Communities across the Eastern Caribbean have been left trying to piece together the fallout from the latest reported U.S. military strike on a vessel in the Caribbean Sea, as fresh questions swirl about who was on board and what precisely occurred on Friday.

Rishi Samaroo

Local authorities on Canouan Island, part of the chain of Grenadine islands that form part of St. Vincent and the Grenadines, began investigating after wreckage believed to be from a struck boat washed ashore near the tourist destination. The vessel was discovered partly submerged off the island’s coast, according to police reports, and has triggered concern among officials and residents alike.

The U.S. military’s Florida-based Southern Command confirmed that on Friday its forces conducted what it called a “lethal kinetic strike” against a vessel thought to be operated by groups designated as terrorist organizations and moving along known narcotics trafficking routes in the Caribbean. “Intelligence confirmed the vessel was transiting along known narco-trafficking routes in the Caribbean and was engaged in narco-trafficking operations,” the command said in a social media post.
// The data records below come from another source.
(* ===== verification/CommandTime.v ===== *)
(** * Commands that deal with time

    SET with an expiry followed by TTL and GET, at the level of the command
    handlers: what a client that gives a key a lifetime can observe. *)

From S2P Require Import Prelude F64 Text Frame Encoding Engine Gc Store StoreSpec StoreRep StoreInv StoreGeneric.
From S2P Require Import StoreRefine StoreProps Registry CmdString Rocks.

(** Seconds, rounded up, of a positive number of milliseconds. *)
Definition ceil_seconds (ms : Z) : Z := (ms + 999) / 1000.

Section Time.
Context {E : Type} `{EngineLaws E}.

Abbreviation St := (State E).
Implicit Types (s : St) (d : Db) (k v raw opt : bytes) (ctx : ExecCtx).

Lemma peek_ms_range s : in_u64 (peek_ms s).
Proof. apply as_millis_range. Qed.

Lemma Inv_tick s d : Inv s d -> Inv (ticked s) d.
Proof. intros [B HI]. exists B. by apply Inv_ticked. Qed.

(** The option loop on one EX or PX option reads the clock once. *)
Lemma set_options_ex s opt raw n unit :
  eq_ignore_ascii_case opt (B "EX") = true /\ unit = 1000 \/
  eq_ignore_ascii_case opt (B "EX") = false /\ eq_ignore_ascii_case opt (B "PX") = true /\ unit = 1 ->
  parse_i64 raw = Some n -> 0 < n -> n * unit + peek_ms s <= i64_max ->
  set_options [opt; raw] 0 s = (ticked s, Done (n * unit + peek_ms s)).
Proof.
  intros Hopt Hraw Hn Hmax. pose proof (peek_ms_range s) as Hp.
  assert (Hunit : 0 < unit) by (destruct Hopt as [[_ ->]|(_ & _ & ->)]; lia).
  assert (0 < n * unit) by nia. unfold in_u64, i64_max in *.
  unfold set_options. cbn [negb Z.eqb].
  unfold mbind at 1, Cmd_bind at 1.
  assert (Hu : (if eq_ignore_ascii_case opt (B "EX") then mret 1000
    else if eq_ignore_ascii_case opt (B "PX") then mret 1 else return_ syntax_error) s = (s, Done unit)).
  { destruct Hopt as [[-> ->]|(-> & -> & ->)]; done. }
  rewrite Hu, Hraw. cbn [or_return]. unfold mbind at 1, Cmd_bind at 1. cbn [mret Cmd_ret].
  destruct (Z.leb_spec n 0); [lia|].
  unfold i64_checked_mul, i64_checked_add, i64_checked.
  rewrite decide_True by (unfold in_i64; lia). cbn [or_return].
  unfold mbind at 1, Cmd_bind at 1. cbn [mret Cmd_ret].
  unfold mbind at 1, Cmd_bind at 1. unfold now_i64 at 1, mbind at 1, Cmd_bind at 1, store_call at 1.
  rewrite now_ms_eq. cbn [mret Cmd_ret]. rewrite wrap_i64_small by (unfold in_i64; lia).
  rewrite decide_True by (unfold in_i64; lia). cbn [or_return].
  unfold mbind at 1, Cmd_bind at 1. cbn [mret Cmd_ret]. by rewrite wrap_u64_small by (unfold in_u64; lia).
Qed.

(** SET with such an option stores the value with the deadline. *)
Lemma set_ex_ok ctx s d name k v opt raw n unit :
  Inv s d -> valid_key k -> clock_left s ->
  eq_ignore_ascii_case opt (B "EX") = true /\ unit = 1000 \/
  eq_ignore_ascii_case opt (B "EX") = false /\ eq_ignore_ascii_case opt (B "PX") = true /\ unit = 1 ->
  parse_i64 raw = Some n -> 0 < n -> n * unit + peek_ms s <= i64_max ->
  exists s', CmdString.set ctx [name; k; v; opt; raw] s = (s', Done Frame_ok) /\
    Inv s' (<[k := mk_Obj (StringV v) (n * unit + peek_ms s)]> d).
Proof.
  intros [B HI] Hk Hc Hopt Hraw Hn Hmax. pose proof (peek_ms_range s) as Hp.
  assert (0 < unit) by (destruct Hopt as [[_ ->]|(_ & _ & ->)]; lia).
  assert (Hd : in_u64 (n * unit + peek_ms s)) by (unfold in_u64, i64_max in *; nia).
  destruct (set_refines B (ticked s) d k v _ (Inv_ticked _ _ _ HI) Hk Hc Hd) as (s' & Hs & HI' & _).
  exists s'. split; [|done]. unfold CmdString.set. cbn [drop].
  unfold mbind at 1, Cmd_bind at 1. rewrite (set_options_ex s opt raw n unit) by done.
  unfold mbind, Cmd_bind, arg, store_call. cbn [lookup list_lookup]. by rewrite Hs.
Qed.

Lemma live_deadline now k v deadline d :
  deadline <> 0 ->
  live now k (<[k := mk_Obj (StringV v) deadline]> d) =
  if now <? deadline then Some (mk_Obj (StringV v) deadline) else None.
Proof.
  intros Hd. unfold live, purge. rewrite lookup_insert_eq. unfold obj_expired. cbn [expiry].
  destruct (Z.ltb_spec now deadline).
  - rewrite decide_False by lia. apply lookup_insert_eq.
  - rewrite decide_True by lia. apply lookup_delete_eq.
Qed.

(** C11. A lifetime is kept: after SET with EX (seconds) or PX (milliseconds),
    until the deadline GET answers the value and TTL the seconds left, rounded up
    and never more than asked for if the clock does not run backwards; from the
    deadline on GET answers Null and TTL -2. *)
Theorem set_ex_then_ttl ctx s d name k v opt raw n unit :
  Inv s d -> valid_key k -> clock_left s ->
  eq_ignore_ascii_case opt (B "EX") = true /\ unit = 1000 \/
  eq_ignore_ascii_case opt (B "EX") = false /\ eq_ignore_ascii_case opt (B "PX") = true /\ unit = 1 ->
  parse_i64 raw = Some n -> 0 < n -> n * unit + peek_ms s + 999 <= i64_max ->
  let deadline := n * unit + peek_ms s in
  exists s', CmdString.set ctx [name; k; v; opt; raw] s = (s', Done Frame_ok) /\
    (CmdString.get ctx [name; k] s').2 = Done (if peek_ms s' <? deadline then Bulk v else Null) /\
    (ttl ctx [name; k] s').2 =
      Done (Integer (if peek_ms s' <? deadline then ceil_seconds (Z.max 0 (deadline - peek_ms2 s')) else -2)) /\
    (peek_ms s <= peek_ms2 s' -> ceil_seconds (Z.max 0 (deadline - peek_ms2 s')) <= ceil_seconds (n * unit)).
Proof.
  intros HI Hk Hc Hopt Hraw Hn Hmax deadline. pose proof (peek_ms_range s) as Hp.
  destruct (set_ex_ok ctx s d name k v opt raw n unit) as (s' & Hs & [B' HI']); [done..|lia|].
  assert (0 < unit) by (destruct Hopt as [[_ ->]|(_ & _ & ->)]; lia).
  assert (Hdl : 0 < deadline) by (unfold deadline, in_u64 in *; nia).
  exists s'. split; [done|].
  pose proof (peek_ms_range s') as Hp1. pose proof (peek_ms_range (ticked s')) as Hp2.
  fold (peek_ms2 s') in Hp2. unfold in_u64, i64_max in *.
  pose proof (live_deadline (peek_ms s') k v deadline d) as Hlive. fold deadline in HI'.
  assert (Hgo : deadline <> 0) by lia. specialize (Hlive Hgo).
  destruct (get_refines B' s' _ k HI' Hk) as (s1 & Hg & _).
  destruct (pttl_refines B' s' _ k HI' Hk) as (s2 & Ht & _). split_and!.
  - unfold CmdString.get, mbind, Cmd_bind, arg, store_call. cbn [lookup list_lookup]. rewrite Hg.
    unfold spec_get, on_type. fold (live (peek_ms s') k (<[k := mk_Obj (StringV v) deadline]> d)).
    rewrite Hlive. by destruct (peek_ms s' <? deadline).
  - unfold ttl, mbind, Cmd_bind, arg, store_call. cbn [lookup list_lookup]. rewrite Ht.
    unfold spec_pttl. cbn [snd]. rewrite Hlive. destruct (peek_ms s' <? deadline); [|done]. cbn [expiry].
    rewrite decide_False by done. unfold saturating_sub.
    rewrite wrap_i64_small by (unfold in_i64; lia).
    destruct (Z.ltb_spec (Z.max 0 (deadline - peek_ms2 s')) 0); [lia|]. cbn [mret Cmd_ret snd].
    rewrite wrap_i64_small by (unfold in_i64; lia). unfold ceil_seconds.
    by rewrite Z.quot_div_nonneg by lia.
  - intros Hm. unfold ceil_seconds. apply Z.div_le_mono; [lia|]. unfold deadline. lia.
Qed.
End Time.

(** ** Witnesses *)

Lemma set_ex_then_ttl_witness :
  exists s', CmdString.set (mk_ExecCtx V2) [B "SET"; B "k"; B "v"; B "px"; B "1500"] demo_state = (s', Done Frame_ok) /\
    (CmdString.get (mk_ExecCtx V2) [B "GET"; B "k"] s').2 = Done (Bulk (B "v")) /\
    (ttl (mk_ExecCtx V2) [B "TTL"; B "k"] s').2 = Done (Integer 2).
Proof.
  assert (Hopt : eq_ignore_ascii_case (B "px") (B "EX") = false /\ eq_ignore_ascii_case (B "px") (B "PX") = true /\ 1 = 1)
    by (vm_compute; auto).
  destruct (set_ex_then_ttl (mk_ExecCtx V2) demo_state ∅ (B "SET") (B "k") (B "v") (B "px") (B "1500") 1500 1)
    as (s' & Hs & Hget & Httl & _).
  - exists 0. exact demo_inv.
  - vm_compute. split; [discriminate|reflexivity].
  - vm_compute. reflexivity.
  - right. exact Hopt.
  - vm_compute. reflexivity.
  - lia.
  - vm_compute. discriminate.
  - exists s'. split; [exact Hs|].
    assert (Hclk : s' = (CmdString.set (mk_ExecCtx V2) [B "SET"; B "k"; B "v"; B "px"; B "1500"] demo_state).1)
      by by rewrite Hs.
    split.
    + etransitivity; [exact (Hget)|]. rewrite Hclk. vm_compute. reflexivity.
    + etransitivity; [exact (Httl)|]. rewrite Hclk. vm_compute. reflexivity.
Defined.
Southern Command also acknowledged that three people were killed in the attack, which is one of several such military actions in recent months. A separate report this week from the U.S. military indicated that a strike two days earlier in the Caribbean region had also killed three individuals, as part of what the United States has described as an effort to disrupt drug trafficking.
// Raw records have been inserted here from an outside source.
(* ===== verification/Connections.v ===== *)
(** * Connections that share the store

    The server as the runtime schedules it: the loops of all connections run at
    once, and what they do to the store comes one call at a time, in any order.  A
    [Link] is one connection's loop between two such calls: it takes its next
    request, carries out the request's plan, an engine call or a clock reading at
    a turn, and answers.  A link that has the store to itself does what
    [handle_connection] does ([alone_serves]); under any fair schedule every link
    answers every request ([every_connection_served]). *)

From S2P Require Import Prelude F64 Text Frame Encoding Engine Gc Rocks Store StoreSpec StoreRep StoreInv StoreRefine.
From S2P Require Import Programs Budget Scheduling Registry Commands CommandProps CommandSpec CommandRefine Codec Server ServerProps.
From S2P Require Import SessionRefine.

Section Connections.
Context (CARGO_PKG_VERSION : bytes) {E : Type} `{EngineLaws E}.

Abbreviation St := (State E).
Implicit Types (s : St) (d : Db) (reqs : list (list bytes)).
Abbreviation react := (react CARGO_PKG_VERSION).

(** ** One connection *)

(** The plan of the current request: what is left of it, or the store operation
    it waits for. *)
Inductive Task : Type :=
  | Planned (p : Plan)
  | Calling (op : Op) (q : Prog E Reply) (next : Reply -> Plan)
  | Counting (q : Prog E Z) (next : Z -> Plan).

Record Link : Type := mk_Link {
  link_id : Z;
  speaks : RespVersion;
  task : option (Task * Reaction);
  requests : list (list bytes);
  replies : list Frame;
}.

Definition with_task (c : Link) (t : Task) (r : Reaction) : Link :=
  mk_Link (link_id c) (speaks c) (Some (t, r)) (requests c) (replies c).

(** The loop's next request; an empty one is passed over. *)
Definition take_request (c : Link) : Link :=
  match requests c with
  | [] => c
  | [] :: reqs => mk_Link (link_id c) (speaks c) None reqs (replies c)
  | args :: reqs =>
      let r := react (speaks c) (link_id c) args in
      mk_Link (link_id c) (speaks c) (Some (Planned (plan r), r)) reqs (replies c)
  end.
The discovery of this wreckage has heightened anxiety because no bodies have been seen, even as reports surface that three local people from St. Lucia have been missing since Feb. 9 and might have been aboard the ill-fated vessel. Authorities there have not confirmed whether the missing are connected to the strike, and residents have urged local leaders to press for answers.
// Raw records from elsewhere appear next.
(* ===== verification/Namespaces.v ===== *)
(** * Connections with keys of their own

    A connection whose keys no other connection uses is served as if the others
    were not there.  Whatever the others do to their keys, and however the runtime
    interleaves the calls on the store, the replies it receives are those of its
    session on the abstract database ([private_keys_session]): the server keeps
    the promise of [server_refines] to any number of connections at once, as long
    as their keys are apart. *)

From S2P Require Import Prelude F64 Text Frame Encoding Engine Gc Rocks Store StoreSpec StoreRep StoreInv StoreGeneric.
From S2P Require Import StoreRefine StoreDurability Programs Locality Scheduling KeyFrame Budget Isolation Registry Commands.
From S2P Require Import CommandProps CommandSpec CommandRefine Codec Server ServerProps SessionRefine Connections.

Section Namespaces.
Context (CARGO_PKG_VERSION : bytes) {E : Type} `{EngineLaws E}.

Abbreviation St := (State E).
Implicit Types (k : bytes) (s : St) (d : Db) (K : bytes -> Prop).
Abbreviation react := (react CARGO_PKG_VERSION).
Abbreviation Link := (Link (E := E)).
Abbreviation link_turn := (link_turn CARGO_PKG_VERSION (E := E)).
Abbreviation session_answered := (session_answered CARGO_PKG_VERSION).

(** ** The keys a connection uses *)

(** Every operation a plan asks for, whatever the answers to the ones before, is on
    a key in [K]. *)
Fixpoint plan_on (K : bytes -> Prop) (p : Plan) : Prop :=
  match p with
  | Answer _ => True
  | Do op next => (exists k, op_target op = Some k /\ valid_key k /\ K k) /\ forall r, plan_on K (next r)
  | AtTime next => forall t, plan_on K (next t)
  | RawCount _ => False
  end.

Lemma plan_on_ext (K1 K2 : bytes -> Prop) p : (forall k, K1 k -> K2 k) -> plan_on K1 p -> plan_on K2 p.
Proof using Type.
  intros HK. induction p as [f|op next IH|next IH|next _]; cbn; [done| |by eauto|done].
  intros [(k & Hop & Hk & HK1) Hn]. split; [exists k; auto|by eauto].
Qed.

Definition request_on (K : bytes -> Prop) (id : Z) (args : list bytes) : Prop :=
  forall v, plan_on K (plan (react v id args)).

Definition task_on (K : bytes -> Prop) (t : Task (E := E)) : Prop :=
  match t with
  | Planned p => plan_on K p
  | Calling op q next =>
      (exists k b, op_target op = Some k /\ valid_key k /\ K k /\ local k (fun _ => True) b q) /\
      forall r, plan_on K (next r)
  | Counting _ _ => False
  end.

Definition link_on (K : bytes -> Prop) (c : Link) : Prop :=
  Forall (request_on K (link_id c)) (requests c) /\
  match task c with Some (t, _) => task_on K t | None => True end.

(** The key of the operation in progress. *)
Definition busy_on (c : Link) : option bytes :=
  match task c with Some (Calling op _ _, _) => op_target op | _ => None end.

Lemma link_busy K c k : link_on K c -> busy_on c = Some k -> K k.
Proof.
  intros [_ Ht] Hb. unfold busy_on in Hb. destruct (task c) as [[[p|op q next|q next] r]|]; try done.
  destruct Ht as [(k' & b & Hk & _ & HK & _) _]. congruence.
Qed.

Lemma link_on_skip K c : link_on K c -> task c = None -> link_on K (take_request CARGO_PKG_VERSION c).
Proof.
  intros [Hr Ht] Hnone. unfold take_request. destruct (requests c) as [|[|a args] reqs] eqn:Hreqs.
  - split; [by rewrite Hreqs|done].
  - apply Forall_cons in Hr as [_ Hr]. by split.
  - apply Forall_cons in Hr as [Ha Hr]. split; [done|]. apply Ha.
Qed.

(** A turn keeps to the keys, and leaves all but the key it is working on alone. *)
Lemma link_turn_spares K s c s' c' :
  link_on K c -> link_turn s c = (s', c') -> 0 <= VERSION_CLOCK s -> clock_left s -> reliable (engine s) ->
  link_on K c' /\ reliable (engine s') /\ later s s' /\ VERSION_CLOCK s <= VERSION_CLOCK s' /\
  (forall k, valid_key k -> busy_on c <> Some k -> others k s s').
Proof.
  intros Hon Ht Hpos Hc Hr. assert (Hsame : forall k, others k s s) by by intros; apply others_refl.
  unfold Connections.link_turn in Ht. destruct (task c) as [[t r]|] eqn:Htask.
  - assert (Hon' := Hon). destruct Hon' as [Hreqs Ht']. rewrite Htask in Ht'.
    unfold busy_on. rewrite Htask. destruct t as [[f|op next|next|next]|op q next|q next]; cbn [task_on plan_on] in Ht'.
    + injection Ht as <- <-. split; [|by split_and!]. split; [|done]. cbn. by destruct (closes r).
    + injection Ht as <- <-. split; [|by split_and!]. split; [done|]. destruct Ht' as [(k & Hk & Hval & HK) Hn].
      split; [|done]. exists k, true. split_and!; [done..|]. by apply local_program.
    + injection Ht as <- <-. split; [split; [done|apply Ht']|].
      split; [done|]. split; [apply later_ticked|]. split; [cbn; lia|]. intros k _ _.
      split; [by split|]. split; [apply later_ticked|cbn; lia].
    + done.
    + destruct Ht' as [(k & b & Hk & Hval & HK & Hl) Hn]. destruct q as [[x|e]|C m K']; cbn [program_turn] in Ht.
      * injection Ht as <- <-. split; [split; [done|apply Hn]|by split_and!].
      * injection Ht as <- <-. split; [by split|by split_and!].
      * destruct (m s) as [s1 x] eqn:Hm. injection Ht as <- <-.
        destruct (step_spares k _ b m K' s s1 x Hl Hm Hpos) as (Hsp & Hr1 & Hlat & Hv & b' & Hl' & _); [done..|].
        split; [split; [done|]; split; [by exists k, b'|done]|]. split_and!; [done..|].
        intros k' Hk' Hne. apply Hsp; [done|]. intros ->. by destruct Hne.
    + done.
  - injection Ht as <- <-. split; [by apply link_on_skip|by split_and!].
Qed.

(** ** What a connection may still cost *)

Definition task_within (w : Z) (t : Task (E := E)) : Prop :=
  match t with
  | Planned p => plan_within w p
  | Calling op q next =>
      exists k b n, local k (fun _ => True) b q /\ Z.b2z b + n <= w /\ forall r, plan_within n (next r)
  | Counting _ _ => False
  end.

Definition link_within (c : Link) (w : Z) : Prop :=
  Forall (Forall valid_key) (requests c) /\
  exists n, 0 <= n /\ w = n + words (requests c) /\
    match task c with Some (t, _) => task_within n t | None => True end.

Lemma link_within_nonneg c w : link_within c w -> 0 <= w.
Proof. intros (_ & n & Hn & -> & _). pose proof (words_nonneg (requests c)). lia. Qed.

Lemma plan_within_nonneg w p : plan_within w p -> 0 <= w.
Proof.
  induction p as [f|op next _|next IH|next IH]; cbn; [done| |intros Hp; by apply (IH 0)..].
  intros (_ & Hc & _). pose proof (op_cost_pos op). lia.
Qed.

Lemma take_request_within c w :
  link_within c w -> task c = None -> link_within (take_request CARGO_PKG_VERSION c) w.
Proof.
  intros (Hv & n & Hn & -> & Ht) Hnone. rewrite Hnone in Ht. unfold take_request.
  destruct (requests c) as [|[|a args] reqs] eqn:Hreqs.
  - split; [by rewrite Hreqs|]. exists n. by rewrite Hreqs, Hnone.
  - apply Forall_cons in Hv as [_ Hv]. split; [done|]. by exists n.
  - apply Forall_cons in Hv as [Ha Hv]. split; [done|]. exists (n + Z.of_nat (length (a :: args))).
    cbn [requests task words]. split; [lia|]. split; [lia|]. cbn [task_within].
    eapply plan_within_mono; [by apply react_within|lia].
Qed.

(** A turn costs what the connection may cost less afterwards, a version at most. *)
Lemma link_turn_within K s c s' c' w :
  link_on K c -> link_within c w -> link_turn s c = (s', c') -> 0 <= VERSION_CLOCK s ->
  exists w', link_within c' w' /\ w' <= w /\ one_version (bool_decide (w' < w)) s s'.
Proof.
  intros [_ Hon] Hw Ht Hpos. unfold Connections.link_turn in Ht. destruct (task c) as [[t r]|] eqn:Htask.
  2: { injection Ht as <- <-. exists w. split; [by apply take_request_within|]. split; [done|apply one_version_refl]. }
  assert (Hkeep : forall t', task_within (w - words (requests c)) t' -> link_within (with_task c t' r) w).
  { intros t' Ht'. destruct Hw as (Hv & n & Hn & -> & _). split; [done|]. exists n.
    split; [done|]. split; [done|]. by replace (n + _ - _) with n in Ht' by (cbn; lia). }
  assert (Hw' := Hw). destruct Hw' as (Hv & n & Hn & Hwn & Htw). rewrite Htask in Htw.
  replace (w - words (requests c)) with n in Hkeep by lia.
  destruct t as [[f|op next|next|next]|op q next|q next]; cbn [task_within plan_within task_on plan_on] in *; try done.
  - injection Ht as <- <-. exists (words (if closes r then [] else requests c)).
    pose proof (words_nonneg (requests c)). split; [|split; [destruct (closes r); cbn; lia|apply one_version_refl]].
    split; [cbn; by destruct (closes r)|]. exists 0. by cbn.
  - injection Ht as <- <-. exists w. split; [|split; [done|apply one_version_refl]]. apply Hkeep.
    destruct Htw as (Hok & Hc & Hnext), Hon as [(k & Hk & Hval & _) _]. pose proof (op_cost_pos op).
    exists k, true, (n - op_cost op). split; [by apply local_program|]. split; [cbn; lia|done].
  - injection Ht as <- <-. exists w. split; [by apply Hkeep; cbn; apply Htw|]. split; [done|].
    split; [apply later_ticked|by left].
  - destruct Htw as (k & b & n0 & Hl & Hb & Hnext). pose proof (plan_within_nonneg _ _ (Hnext RUnit)) as Hn0.
    destruct q as [[x|e]|C m K']; cbn [program_turn] in Ht.
    + injection Ht as <- <-. exists w. split; [|split; [done|apply one_version_refl]]. apply Hkeep.
      eapply plan_within_mono; [apply Hnext|]. destruct b; cbn in *; lia.
    + injection Ht as <- <-. exists w. split; [|split; [done|apply one_version_refl]]. by apply Hkeep.
    + destruct (m s) as [s1 x] eqn:Hm. injection Ht as <- <-.
      destruct (step_takes k _ b C m K' s s1 x Hl Hm Hpos) as (b' & Hl' & Hb' & Hone).
      exists (w - (Z.b2z b - Z.b2z b')). split; [|split; [lia|]].
      * split; [done|]. exists (n - (Z.b2z b - Z.b2z b')). split; [destruct b, b'; cbn in *; lia|].
        split; [cbn; lia|]. exists k, b', n0. split; [done|]. split; [lia|done].
      * rewrite (bool_decide_ext _ (Z.b2z b' < Z.b2z b)) by lia. done.
Qed.

(** ** The store holds a set of keys *)

Definition holds_entry (k : bytes) (s : St) (o : option Obj) : Prop := exists d, holds k s d /\ d !! k = o.

(** ... as the database [d] does. *)
Definition holds_keys (K : bytes -> Prop) (s : St) (d : Db) : Prop :=
  forall k, K k -> valid_key k -> holds_entry k s (d !! k).

Lemma Inv_holds_keys K s d : Inv s d -> holds_keys K s d.
Proof. intros HI k _ _. exists d. split; [by apply Inv_holds|done]. Qed.

Lemma holds_entry_others k s s' o : holds_entry k s o -> others k s s' -> clock_left s' -> holds_entry k s' o.
Proof. intros (d & Hh & Hd) Ho Hc. exists d. split; [by eapply holds_others|done]. Qed.

Lemma op_pre_entry k op s d1 d2 : op_target op = Some k -> d1 !! k = d2 !! k -> op_pre s d1 op -> op_pre s d2 op.
Proof. intros Hk Hd. destruct op; try done; injection Hk as ->; cbn [op_pre]; by rewrite Hd. Qed.

(** The operation on one of the keys, in terms of the database of all of them. *)
Lemma entry_answered op k s s' r d :
  op_target op = Some k -> valid_key k -> holds_entry k s (d !! k) -> clock_left s' -> op_pre s' d op ->
  clock s' = clock s -> VERSION_CLOCK s <= VERSION_CLOCK s' -> among k (program op) s (Ret r) s' ->
  exists i j, (tick s <= i <= j)%nat /\ (i <= tick s')%nat /\ (j <= S (tick s'))%nat /\
    r = (spec (time_at s i) (time_at s j) op d).2 /\
    holds_entry k s' ((spec (time_at s i) (time_at s j) op d).1 !! k).
Proof.
  intros Hop Hk (dk & Hh & Hd) Hc Hpre Hck Hv Hrun.
  destruct (operation_isolated op k s s' r dk) as (i & j & Hij & Hi & Hj & -> & Hh'); try done.
  { by eapply (op_pre_entry k op s' d). }
  destruct (on_key_same _ _ (spec_on_key (time_at s i) (time_at s j) op k Hop) dk d Hd) as [He Hr].
  exists i, j. split_and!; try done; try lia. eexists. split; [exact Hh'|done].
Qed.

(** ** Times read one after the other *)

(** The times [ts] are clock readings of a run, each pair made after the one
    before; positions are in the sequence of readings. *)
Inductive readings (s : St) (lo : nat) : list (Z * Z) -> nat -> Prop :=
  | readings_nil : readings s lo [] lo
  | readings_snoc ts mid hi a b :
      readings s lo ts mid -> (mid <= a <= b)%nat -> (a <= hi)%nat -> (b <= S hi)%nat ->
      readings s lo (ts ++ [(time_at s a, time_at s b)]) hi.

Lemma readings_prefix s lo ts ts' hi : readings s lo (ts ++ ts') hi -> exists mid, readings s lo ts mid /\ (mid <= hi)%nat.
Proof.
  revert hi. induction ts' as [|t ts' IH] using rev_ind; intros hi Hr; [exists hi; by rewrite app_nil_r in Hr|].
  rewrite app_assoc in Hr. inversion Hr as [Hnil|l mid hi' a b Hl Hab Ha Hb Heq]; [by destruct (ts ++ ts')|].
  apply app_inj_tail in Heq as [-> _]. destruct (IH mid Hl) as (m & Hm & Hle). exists m. split; [done|lia].
Qed.

(** ** The private connection *)

Section Private.
Context (K : bytes -> Prop) (id : Z) (s0 : St) (d0 : Db) (reqs0 : list (list bytes)).
Context (reqs0_valid : Forall (Forall valid_key) reqs0).

(** The session so far: answered, and open to whatever follows. *)
Definition resumes (v : RespVersion) (done : list (list bytes)) (tss : list (list (Z * Z))) (d : Db) (sent : list Frame) : Prop :=
  forall reqs2 tss2 d2 fs2, session_answered id v reqs2 tss2 d d2 fs2 ->
    session_answered id V2 (done ++ reqs2) (tss ++ tss2) d0 d2 (sent ++ fs2).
Media outlets in nearby islands have also reported unverified suggestions of a second deadly strike that have yet to be confirmed by either the U.S. military or regional officials. A local news site covering St. Vincent cited eyewitness accounts of floating wreckage and body parts in waters between St. Vincent and St. Lucia, asserting that debris pointed to a vessel registered to St. Lucians, though such reports remain unverified.

Chad Joseph

Earlier in 2025, similar U.S. military actions drew international scrutiny when two Trinidadian nationals, including a 26-year-old fisherman named Chad Joseph, were killed by a strike on a boat off the Venezuelan coast. Families of those men filed a wrongful death lawsuit in U.S. courts, accusing the United States of unlawful killings and seeking accountability.

Neither senior officials in St. Vincent and the Grenadines nor figures in St. Lucia have publicly commented on the latest incident or on whether Caribbean nationals might be among the dead or missing. The investigations by local police and coastguard officials are continuing amid rising regional concern.